### WORK TASK
Reproduce exactly, and only, the lines running from the start of the entries below to the line containing "Lemma wsum_splice l".

─── INPUT

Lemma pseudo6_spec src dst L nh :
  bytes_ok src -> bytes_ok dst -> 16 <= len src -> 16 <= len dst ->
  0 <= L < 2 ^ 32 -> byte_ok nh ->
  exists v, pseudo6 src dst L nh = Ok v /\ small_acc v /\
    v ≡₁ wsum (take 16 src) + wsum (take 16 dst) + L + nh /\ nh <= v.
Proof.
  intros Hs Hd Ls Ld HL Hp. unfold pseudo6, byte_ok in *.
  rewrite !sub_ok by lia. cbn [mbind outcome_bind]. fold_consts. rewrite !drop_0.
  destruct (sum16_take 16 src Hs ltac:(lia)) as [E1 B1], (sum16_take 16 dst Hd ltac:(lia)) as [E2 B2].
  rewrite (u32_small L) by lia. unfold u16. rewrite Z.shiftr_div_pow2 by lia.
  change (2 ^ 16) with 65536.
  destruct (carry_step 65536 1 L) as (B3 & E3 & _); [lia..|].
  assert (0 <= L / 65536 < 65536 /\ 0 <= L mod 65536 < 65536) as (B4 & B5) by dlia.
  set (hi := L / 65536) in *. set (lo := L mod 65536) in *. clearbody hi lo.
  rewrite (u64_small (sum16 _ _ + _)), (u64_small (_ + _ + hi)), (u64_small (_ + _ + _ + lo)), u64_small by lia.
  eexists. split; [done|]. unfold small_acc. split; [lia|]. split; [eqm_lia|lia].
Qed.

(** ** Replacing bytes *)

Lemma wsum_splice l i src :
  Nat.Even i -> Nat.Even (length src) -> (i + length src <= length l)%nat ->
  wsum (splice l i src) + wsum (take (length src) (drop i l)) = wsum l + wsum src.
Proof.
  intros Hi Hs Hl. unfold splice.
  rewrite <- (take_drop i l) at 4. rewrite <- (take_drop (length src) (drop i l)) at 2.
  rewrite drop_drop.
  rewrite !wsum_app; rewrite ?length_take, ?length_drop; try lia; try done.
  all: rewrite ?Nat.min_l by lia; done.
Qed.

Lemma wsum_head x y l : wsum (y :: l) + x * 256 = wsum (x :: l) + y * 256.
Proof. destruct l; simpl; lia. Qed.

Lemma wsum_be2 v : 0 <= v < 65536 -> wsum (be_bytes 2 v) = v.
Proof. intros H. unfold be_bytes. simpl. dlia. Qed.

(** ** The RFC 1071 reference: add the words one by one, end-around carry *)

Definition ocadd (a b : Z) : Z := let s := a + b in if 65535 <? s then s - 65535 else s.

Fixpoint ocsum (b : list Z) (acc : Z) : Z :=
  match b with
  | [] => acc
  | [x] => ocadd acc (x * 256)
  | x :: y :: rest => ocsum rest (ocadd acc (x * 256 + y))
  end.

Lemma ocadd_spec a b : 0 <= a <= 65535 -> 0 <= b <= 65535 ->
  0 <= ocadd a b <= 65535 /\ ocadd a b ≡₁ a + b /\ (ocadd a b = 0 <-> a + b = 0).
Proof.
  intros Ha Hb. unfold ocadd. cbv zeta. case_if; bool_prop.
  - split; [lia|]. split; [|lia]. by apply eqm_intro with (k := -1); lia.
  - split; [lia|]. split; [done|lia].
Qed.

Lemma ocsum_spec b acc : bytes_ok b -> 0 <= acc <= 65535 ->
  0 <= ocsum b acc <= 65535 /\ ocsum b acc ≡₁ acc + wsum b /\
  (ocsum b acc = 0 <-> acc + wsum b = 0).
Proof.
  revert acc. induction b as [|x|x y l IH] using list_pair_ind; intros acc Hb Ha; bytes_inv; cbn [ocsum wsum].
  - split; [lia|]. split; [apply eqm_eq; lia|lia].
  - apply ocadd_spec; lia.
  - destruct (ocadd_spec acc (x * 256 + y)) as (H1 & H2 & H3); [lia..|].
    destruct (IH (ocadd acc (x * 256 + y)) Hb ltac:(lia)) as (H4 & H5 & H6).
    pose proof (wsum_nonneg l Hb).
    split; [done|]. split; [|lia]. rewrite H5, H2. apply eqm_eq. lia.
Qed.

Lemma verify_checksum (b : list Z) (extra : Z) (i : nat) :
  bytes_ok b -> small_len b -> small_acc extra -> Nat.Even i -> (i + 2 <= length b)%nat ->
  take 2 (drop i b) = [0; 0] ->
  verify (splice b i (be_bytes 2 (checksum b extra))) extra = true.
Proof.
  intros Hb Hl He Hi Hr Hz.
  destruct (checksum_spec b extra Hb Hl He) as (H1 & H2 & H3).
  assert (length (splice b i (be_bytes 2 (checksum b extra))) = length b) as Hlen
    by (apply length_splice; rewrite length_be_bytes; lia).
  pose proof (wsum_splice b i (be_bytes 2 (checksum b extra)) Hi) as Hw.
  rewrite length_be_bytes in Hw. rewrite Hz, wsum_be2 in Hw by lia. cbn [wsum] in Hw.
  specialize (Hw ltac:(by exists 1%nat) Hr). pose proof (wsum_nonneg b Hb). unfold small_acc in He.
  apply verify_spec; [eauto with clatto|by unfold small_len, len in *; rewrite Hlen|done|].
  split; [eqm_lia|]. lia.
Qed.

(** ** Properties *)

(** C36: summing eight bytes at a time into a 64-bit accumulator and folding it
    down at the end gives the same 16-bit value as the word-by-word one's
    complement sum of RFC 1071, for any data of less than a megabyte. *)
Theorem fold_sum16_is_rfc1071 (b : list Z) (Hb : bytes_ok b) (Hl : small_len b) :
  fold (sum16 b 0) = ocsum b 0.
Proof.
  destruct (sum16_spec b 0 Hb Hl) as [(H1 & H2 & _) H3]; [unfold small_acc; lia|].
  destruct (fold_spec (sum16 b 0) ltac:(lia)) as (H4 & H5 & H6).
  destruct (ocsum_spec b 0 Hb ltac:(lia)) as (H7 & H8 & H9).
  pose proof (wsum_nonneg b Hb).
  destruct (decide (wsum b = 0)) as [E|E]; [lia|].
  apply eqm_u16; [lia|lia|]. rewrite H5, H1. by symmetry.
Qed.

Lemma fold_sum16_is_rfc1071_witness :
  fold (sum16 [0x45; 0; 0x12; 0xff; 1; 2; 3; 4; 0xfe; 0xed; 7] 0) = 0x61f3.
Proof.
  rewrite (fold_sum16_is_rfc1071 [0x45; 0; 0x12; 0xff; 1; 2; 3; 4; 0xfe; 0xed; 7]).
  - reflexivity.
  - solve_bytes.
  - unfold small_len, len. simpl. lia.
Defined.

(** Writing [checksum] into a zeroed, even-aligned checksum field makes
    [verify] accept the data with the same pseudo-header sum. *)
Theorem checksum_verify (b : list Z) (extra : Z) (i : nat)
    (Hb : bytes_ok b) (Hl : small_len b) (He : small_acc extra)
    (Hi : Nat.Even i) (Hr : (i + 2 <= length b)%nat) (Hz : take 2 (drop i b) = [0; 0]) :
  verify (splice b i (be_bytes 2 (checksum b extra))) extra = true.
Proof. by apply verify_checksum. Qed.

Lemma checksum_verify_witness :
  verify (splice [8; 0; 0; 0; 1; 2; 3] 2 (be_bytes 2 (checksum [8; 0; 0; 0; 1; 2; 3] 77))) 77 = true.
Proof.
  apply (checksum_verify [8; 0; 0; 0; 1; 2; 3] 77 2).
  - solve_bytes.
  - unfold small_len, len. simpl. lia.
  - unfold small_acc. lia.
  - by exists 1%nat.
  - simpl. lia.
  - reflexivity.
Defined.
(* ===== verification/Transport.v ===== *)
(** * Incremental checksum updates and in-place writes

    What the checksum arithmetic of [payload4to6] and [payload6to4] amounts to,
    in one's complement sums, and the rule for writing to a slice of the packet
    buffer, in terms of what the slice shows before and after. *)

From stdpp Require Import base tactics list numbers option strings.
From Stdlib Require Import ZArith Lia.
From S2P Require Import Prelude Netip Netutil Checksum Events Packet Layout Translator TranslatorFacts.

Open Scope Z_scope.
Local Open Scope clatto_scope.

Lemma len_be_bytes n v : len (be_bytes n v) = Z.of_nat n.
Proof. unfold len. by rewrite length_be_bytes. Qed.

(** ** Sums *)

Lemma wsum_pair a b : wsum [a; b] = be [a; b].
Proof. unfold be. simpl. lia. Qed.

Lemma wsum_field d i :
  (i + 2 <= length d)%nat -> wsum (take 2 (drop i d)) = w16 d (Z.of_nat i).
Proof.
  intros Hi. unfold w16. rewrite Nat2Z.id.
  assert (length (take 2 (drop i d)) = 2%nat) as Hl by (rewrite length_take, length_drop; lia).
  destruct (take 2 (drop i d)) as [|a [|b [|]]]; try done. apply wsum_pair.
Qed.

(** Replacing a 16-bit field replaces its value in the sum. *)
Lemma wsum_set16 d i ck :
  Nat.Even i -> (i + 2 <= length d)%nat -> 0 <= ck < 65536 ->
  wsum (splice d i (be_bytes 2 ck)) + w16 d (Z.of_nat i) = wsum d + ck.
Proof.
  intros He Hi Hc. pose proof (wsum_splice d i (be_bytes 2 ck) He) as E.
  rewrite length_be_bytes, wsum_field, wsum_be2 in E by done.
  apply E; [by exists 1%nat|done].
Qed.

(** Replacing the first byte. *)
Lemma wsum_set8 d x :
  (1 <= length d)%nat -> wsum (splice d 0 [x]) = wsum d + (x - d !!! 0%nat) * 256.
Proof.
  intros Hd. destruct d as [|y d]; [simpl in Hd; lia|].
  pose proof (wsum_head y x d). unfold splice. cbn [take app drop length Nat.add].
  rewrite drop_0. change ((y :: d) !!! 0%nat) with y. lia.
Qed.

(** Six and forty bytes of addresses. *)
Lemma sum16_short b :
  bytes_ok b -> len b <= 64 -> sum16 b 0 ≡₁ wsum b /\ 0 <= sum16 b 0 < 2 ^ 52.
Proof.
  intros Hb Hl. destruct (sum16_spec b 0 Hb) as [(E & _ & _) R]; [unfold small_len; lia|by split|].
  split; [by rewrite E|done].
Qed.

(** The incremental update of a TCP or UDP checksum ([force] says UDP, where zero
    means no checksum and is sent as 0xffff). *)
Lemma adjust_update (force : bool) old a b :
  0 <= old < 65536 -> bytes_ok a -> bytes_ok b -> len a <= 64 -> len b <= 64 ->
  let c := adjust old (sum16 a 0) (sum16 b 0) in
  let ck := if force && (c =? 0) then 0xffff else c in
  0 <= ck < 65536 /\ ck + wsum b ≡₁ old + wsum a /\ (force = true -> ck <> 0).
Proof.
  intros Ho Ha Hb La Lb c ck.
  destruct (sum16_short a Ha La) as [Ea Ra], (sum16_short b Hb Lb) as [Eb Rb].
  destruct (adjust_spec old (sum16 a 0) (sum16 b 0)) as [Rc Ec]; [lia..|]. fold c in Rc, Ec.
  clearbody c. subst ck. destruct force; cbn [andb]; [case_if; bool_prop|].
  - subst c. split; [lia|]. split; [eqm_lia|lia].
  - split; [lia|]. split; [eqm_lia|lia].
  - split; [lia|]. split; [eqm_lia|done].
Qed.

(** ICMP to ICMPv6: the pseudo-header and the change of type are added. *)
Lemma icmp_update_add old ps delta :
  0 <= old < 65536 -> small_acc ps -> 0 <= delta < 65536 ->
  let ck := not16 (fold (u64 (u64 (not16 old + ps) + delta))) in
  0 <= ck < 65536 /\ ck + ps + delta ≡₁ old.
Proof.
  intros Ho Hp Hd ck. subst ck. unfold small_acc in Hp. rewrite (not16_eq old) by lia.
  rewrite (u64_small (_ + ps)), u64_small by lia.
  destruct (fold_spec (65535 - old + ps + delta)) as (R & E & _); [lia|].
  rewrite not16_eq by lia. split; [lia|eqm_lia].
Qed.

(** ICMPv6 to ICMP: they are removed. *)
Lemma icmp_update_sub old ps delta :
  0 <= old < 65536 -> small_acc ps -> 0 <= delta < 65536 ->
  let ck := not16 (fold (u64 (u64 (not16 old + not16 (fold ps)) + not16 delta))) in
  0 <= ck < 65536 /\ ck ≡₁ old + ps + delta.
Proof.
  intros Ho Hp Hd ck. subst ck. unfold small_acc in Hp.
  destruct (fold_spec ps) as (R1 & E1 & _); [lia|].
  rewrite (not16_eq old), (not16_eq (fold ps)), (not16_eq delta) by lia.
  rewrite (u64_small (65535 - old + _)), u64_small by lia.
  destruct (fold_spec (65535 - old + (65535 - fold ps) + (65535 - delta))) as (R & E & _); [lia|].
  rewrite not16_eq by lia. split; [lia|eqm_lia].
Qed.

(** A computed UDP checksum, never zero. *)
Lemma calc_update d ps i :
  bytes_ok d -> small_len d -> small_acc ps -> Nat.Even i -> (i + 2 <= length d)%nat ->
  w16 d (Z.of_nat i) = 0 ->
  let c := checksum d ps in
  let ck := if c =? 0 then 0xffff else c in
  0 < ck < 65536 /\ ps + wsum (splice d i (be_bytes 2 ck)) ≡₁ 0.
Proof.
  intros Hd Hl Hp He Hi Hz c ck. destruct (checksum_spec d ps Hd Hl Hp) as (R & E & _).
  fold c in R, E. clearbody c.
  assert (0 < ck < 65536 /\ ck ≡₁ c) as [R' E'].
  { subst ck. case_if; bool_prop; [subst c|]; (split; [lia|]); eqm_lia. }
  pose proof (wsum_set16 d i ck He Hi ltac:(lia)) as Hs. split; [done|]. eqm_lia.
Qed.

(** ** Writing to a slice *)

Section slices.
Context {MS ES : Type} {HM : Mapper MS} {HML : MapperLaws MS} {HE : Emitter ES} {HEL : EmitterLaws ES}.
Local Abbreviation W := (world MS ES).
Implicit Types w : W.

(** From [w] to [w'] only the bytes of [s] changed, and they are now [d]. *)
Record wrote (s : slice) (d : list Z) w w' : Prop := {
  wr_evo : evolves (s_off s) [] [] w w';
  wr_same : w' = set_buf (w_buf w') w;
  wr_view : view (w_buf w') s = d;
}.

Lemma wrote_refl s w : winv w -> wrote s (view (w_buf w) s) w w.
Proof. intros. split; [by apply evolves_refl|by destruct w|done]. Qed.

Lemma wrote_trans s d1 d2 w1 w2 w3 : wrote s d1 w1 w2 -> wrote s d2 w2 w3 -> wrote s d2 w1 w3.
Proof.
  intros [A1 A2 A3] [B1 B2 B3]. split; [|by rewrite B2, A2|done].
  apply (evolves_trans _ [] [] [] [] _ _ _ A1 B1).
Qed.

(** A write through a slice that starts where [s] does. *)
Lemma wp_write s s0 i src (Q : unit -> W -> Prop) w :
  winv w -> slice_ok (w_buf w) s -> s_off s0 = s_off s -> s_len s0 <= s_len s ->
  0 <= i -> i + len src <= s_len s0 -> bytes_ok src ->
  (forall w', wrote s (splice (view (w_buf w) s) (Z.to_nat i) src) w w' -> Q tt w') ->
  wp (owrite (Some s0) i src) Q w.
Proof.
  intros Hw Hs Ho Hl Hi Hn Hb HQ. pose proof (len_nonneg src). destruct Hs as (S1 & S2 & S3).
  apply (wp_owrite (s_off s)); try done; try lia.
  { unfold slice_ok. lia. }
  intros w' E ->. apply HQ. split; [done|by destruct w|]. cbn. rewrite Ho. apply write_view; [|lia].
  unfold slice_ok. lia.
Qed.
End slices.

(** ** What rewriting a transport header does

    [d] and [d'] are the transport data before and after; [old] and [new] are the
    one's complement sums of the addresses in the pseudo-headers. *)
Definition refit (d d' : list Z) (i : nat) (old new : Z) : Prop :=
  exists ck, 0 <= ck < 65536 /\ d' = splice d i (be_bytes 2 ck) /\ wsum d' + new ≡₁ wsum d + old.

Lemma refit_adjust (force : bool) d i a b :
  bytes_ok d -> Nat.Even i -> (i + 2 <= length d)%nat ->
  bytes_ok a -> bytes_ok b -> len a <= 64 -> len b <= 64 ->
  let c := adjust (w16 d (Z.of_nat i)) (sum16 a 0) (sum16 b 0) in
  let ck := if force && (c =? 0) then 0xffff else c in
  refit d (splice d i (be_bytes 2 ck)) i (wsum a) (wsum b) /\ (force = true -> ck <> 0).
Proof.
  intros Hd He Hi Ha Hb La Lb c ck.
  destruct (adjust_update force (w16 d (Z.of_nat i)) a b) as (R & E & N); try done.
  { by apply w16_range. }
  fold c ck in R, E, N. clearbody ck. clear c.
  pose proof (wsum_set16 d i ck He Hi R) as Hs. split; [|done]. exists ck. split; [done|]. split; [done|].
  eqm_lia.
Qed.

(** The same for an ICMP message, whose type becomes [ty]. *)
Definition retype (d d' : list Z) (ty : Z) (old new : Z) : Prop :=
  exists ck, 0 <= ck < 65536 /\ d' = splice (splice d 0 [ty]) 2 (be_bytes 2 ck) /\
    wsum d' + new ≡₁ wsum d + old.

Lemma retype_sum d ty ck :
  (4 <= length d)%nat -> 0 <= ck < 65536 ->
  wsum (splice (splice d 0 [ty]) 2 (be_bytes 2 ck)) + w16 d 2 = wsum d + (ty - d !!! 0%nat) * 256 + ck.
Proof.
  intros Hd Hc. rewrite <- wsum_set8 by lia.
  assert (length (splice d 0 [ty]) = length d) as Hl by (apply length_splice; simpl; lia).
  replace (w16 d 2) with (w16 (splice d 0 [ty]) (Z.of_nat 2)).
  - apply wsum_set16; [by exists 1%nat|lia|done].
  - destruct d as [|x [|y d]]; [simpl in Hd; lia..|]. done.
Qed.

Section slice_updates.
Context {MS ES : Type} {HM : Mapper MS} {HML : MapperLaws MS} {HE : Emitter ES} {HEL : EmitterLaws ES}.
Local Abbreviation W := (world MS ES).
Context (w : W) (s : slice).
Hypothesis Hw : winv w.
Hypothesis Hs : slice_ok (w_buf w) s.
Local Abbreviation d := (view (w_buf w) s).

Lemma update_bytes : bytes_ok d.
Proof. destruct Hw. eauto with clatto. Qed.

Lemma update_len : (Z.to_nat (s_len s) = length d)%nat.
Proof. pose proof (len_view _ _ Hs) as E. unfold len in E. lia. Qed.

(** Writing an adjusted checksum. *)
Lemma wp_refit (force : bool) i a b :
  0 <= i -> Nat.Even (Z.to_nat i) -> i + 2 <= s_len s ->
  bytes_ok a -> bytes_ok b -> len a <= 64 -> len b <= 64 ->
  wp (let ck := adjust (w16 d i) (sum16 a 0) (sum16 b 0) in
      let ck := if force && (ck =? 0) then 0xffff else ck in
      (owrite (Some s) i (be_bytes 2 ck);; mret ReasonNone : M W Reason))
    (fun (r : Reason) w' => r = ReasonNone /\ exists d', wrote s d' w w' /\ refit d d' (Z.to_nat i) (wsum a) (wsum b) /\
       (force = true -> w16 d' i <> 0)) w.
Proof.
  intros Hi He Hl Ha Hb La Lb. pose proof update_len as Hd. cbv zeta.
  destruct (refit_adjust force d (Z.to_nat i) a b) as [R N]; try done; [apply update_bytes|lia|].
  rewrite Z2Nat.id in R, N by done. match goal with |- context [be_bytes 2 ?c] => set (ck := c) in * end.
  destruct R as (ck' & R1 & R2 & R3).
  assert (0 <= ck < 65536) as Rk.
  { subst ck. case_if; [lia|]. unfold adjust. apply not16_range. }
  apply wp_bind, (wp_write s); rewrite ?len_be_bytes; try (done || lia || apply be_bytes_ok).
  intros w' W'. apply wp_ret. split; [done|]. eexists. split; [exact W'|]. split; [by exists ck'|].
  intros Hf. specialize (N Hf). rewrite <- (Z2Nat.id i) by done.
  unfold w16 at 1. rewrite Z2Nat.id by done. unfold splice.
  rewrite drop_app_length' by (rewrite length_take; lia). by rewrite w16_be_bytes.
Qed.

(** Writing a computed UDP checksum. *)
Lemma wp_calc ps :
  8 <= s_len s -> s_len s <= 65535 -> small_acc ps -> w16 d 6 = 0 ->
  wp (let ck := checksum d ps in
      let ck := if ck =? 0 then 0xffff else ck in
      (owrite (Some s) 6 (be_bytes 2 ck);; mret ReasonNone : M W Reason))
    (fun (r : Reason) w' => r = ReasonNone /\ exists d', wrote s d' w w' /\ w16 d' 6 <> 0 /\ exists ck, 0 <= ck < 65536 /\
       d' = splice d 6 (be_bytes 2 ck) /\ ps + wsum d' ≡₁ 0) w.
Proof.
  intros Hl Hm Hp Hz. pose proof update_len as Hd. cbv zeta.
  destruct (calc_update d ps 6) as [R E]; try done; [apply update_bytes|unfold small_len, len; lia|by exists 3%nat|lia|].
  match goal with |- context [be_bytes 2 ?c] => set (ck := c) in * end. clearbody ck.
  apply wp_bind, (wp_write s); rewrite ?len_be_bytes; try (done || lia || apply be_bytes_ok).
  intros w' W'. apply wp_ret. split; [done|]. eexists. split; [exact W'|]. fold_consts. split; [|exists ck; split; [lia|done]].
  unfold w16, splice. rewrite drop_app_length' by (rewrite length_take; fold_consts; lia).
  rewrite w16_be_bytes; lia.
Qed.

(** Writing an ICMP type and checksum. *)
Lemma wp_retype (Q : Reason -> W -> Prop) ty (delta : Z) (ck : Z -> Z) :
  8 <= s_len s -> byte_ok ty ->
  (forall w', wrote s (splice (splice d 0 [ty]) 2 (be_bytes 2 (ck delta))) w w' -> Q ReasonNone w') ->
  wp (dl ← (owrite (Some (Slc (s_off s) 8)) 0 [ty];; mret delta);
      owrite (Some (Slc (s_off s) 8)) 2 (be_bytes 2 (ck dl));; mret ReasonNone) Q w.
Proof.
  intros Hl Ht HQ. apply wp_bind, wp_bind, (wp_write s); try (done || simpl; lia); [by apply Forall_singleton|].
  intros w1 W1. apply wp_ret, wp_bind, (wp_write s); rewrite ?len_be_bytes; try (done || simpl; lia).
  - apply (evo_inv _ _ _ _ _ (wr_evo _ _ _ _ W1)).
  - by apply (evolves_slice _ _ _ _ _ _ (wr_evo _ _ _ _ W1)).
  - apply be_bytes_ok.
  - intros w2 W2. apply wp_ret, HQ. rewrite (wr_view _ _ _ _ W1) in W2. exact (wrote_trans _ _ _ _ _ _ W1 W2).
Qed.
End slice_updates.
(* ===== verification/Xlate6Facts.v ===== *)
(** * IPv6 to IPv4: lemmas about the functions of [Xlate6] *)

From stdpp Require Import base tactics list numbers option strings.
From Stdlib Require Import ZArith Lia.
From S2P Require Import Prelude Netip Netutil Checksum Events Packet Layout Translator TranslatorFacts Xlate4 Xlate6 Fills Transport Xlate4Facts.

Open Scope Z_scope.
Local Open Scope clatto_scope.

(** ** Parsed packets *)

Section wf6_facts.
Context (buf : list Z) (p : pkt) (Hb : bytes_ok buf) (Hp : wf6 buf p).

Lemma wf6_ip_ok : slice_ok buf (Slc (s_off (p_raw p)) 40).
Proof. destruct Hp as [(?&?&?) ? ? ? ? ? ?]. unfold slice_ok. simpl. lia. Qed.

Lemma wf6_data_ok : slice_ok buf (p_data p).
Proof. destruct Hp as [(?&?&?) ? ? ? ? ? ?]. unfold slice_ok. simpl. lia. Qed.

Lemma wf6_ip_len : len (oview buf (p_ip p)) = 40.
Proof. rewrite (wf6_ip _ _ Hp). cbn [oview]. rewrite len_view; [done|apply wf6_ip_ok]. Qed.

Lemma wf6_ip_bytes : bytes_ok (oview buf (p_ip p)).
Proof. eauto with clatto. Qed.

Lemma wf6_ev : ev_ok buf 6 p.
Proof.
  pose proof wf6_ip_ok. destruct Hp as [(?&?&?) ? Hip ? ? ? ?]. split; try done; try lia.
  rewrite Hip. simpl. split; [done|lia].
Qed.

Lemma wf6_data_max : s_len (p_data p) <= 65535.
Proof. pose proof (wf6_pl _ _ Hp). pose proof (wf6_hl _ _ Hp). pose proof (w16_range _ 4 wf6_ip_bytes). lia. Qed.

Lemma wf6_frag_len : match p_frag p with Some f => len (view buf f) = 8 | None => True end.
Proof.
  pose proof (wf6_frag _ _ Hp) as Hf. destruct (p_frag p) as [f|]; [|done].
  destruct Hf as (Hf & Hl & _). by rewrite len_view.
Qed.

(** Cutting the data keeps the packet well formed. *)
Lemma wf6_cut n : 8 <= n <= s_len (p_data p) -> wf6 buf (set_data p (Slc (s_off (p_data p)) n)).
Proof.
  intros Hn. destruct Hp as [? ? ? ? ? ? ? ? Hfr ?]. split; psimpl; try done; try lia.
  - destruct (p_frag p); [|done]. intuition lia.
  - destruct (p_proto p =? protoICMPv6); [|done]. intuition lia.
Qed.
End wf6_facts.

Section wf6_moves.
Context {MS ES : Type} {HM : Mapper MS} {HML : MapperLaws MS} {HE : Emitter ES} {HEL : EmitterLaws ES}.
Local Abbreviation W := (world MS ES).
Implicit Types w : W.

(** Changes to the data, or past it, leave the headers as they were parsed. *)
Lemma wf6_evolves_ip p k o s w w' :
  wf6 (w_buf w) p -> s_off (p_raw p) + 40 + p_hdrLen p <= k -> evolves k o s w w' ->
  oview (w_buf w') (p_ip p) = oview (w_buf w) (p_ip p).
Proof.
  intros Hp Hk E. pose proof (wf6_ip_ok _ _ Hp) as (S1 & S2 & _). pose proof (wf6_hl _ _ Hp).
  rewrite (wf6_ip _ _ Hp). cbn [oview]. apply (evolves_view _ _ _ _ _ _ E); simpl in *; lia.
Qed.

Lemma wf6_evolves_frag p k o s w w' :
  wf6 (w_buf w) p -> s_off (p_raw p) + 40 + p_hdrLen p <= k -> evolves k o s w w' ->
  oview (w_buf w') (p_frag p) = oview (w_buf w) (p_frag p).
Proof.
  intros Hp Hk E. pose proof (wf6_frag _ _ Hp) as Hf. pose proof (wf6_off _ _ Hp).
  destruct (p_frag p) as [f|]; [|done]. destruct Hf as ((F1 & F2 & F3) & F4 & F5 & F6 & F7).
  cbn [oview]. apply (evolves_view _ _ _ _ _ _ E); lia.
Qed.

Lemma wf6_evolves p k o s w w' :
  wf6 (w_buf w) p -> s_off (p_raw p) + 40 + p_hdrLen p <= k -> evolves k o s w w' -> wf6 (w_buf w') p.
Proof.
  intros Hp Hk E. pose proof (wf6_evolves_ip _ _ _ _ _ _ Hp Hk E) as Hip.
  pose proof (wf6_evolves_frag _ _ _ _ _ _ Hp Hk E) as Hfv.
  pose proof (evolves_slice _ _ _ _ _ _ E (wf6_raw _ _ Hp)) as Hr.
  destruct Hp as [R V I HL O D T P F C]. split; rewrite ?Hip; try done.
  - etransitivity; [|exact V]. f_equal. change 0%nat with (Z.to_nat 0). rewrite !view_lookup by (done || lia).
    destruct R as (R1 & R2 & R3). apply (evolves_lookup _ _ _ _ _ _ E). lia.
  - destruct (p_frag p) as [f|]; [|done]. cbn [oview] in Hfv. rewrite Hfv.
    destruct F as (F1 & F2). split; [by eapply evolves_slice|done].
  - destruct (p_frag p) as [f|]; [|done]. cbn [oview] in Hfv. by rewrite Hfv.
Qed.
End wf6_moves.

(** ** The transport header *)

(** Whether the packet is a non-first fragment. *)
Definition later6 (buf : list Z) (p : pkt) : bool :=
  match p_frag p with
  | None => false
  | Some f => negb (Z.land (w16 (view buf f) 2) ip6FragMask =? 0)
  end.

──────

### WRITTEN REPLY
Lemma pseudo6_spec src dst L nh :
  bytes_ok src -> bytes_ok dst -> 16 <= len src -> 16 <= len dst ->
  0 <= L < 2 ^ 32 -> byte_ok nh ->
  exists v, pseudo6 src dst L nh = Ok v /\ small_acc v /\
    v ≡₁ wsum (take 16 src) + wsum (take 16 dst) + L + nh /\ nh <= v.
Proof.
  intros Hs Hd Ls Ld HL Hp. unfold pseudo6, byte_ok in *.
  rewrite !sub_ok by lia. cbn [mbind outcome_bind]. fold_consts. rewrite !drop_0.
  destruct (sum16_take 16 src Hs ltac:(lia)) as [E1 B1], (sum16_take 16 dst Hd ltac:(lia)) as [E2 B2].
  rewrite (u32_small L) by lia. unfold u16. rewrite Z.shiftr_div_pow2 by lia.
  change (2 ^ 16) with 65536.
  destruct (carry_step 65536 1 L) as (B3 & E3 & _); [lia..|].
  assert (0 <= L / 65536 < 65536 /\ 0 <= L mod 65536 < 65536) as (B4 & B5) by dlia.
  set (hi := L / 65536) in *. set (lo := L mod 65536) in *. clearbody hi lo.
  rewrite (u64_small (sum16 _ _ + _)), (u64_small (_ + _ + hi)), (u64_small (_ + _ + _ + lo)), u64_small by lia.
  eexists. split; [done|]. unfold small_acc. split; [lia|]. split; [eqm_lia|lia].
Qed.

(** ** Replacing bytes *)

Lemma wsum_splice l i src :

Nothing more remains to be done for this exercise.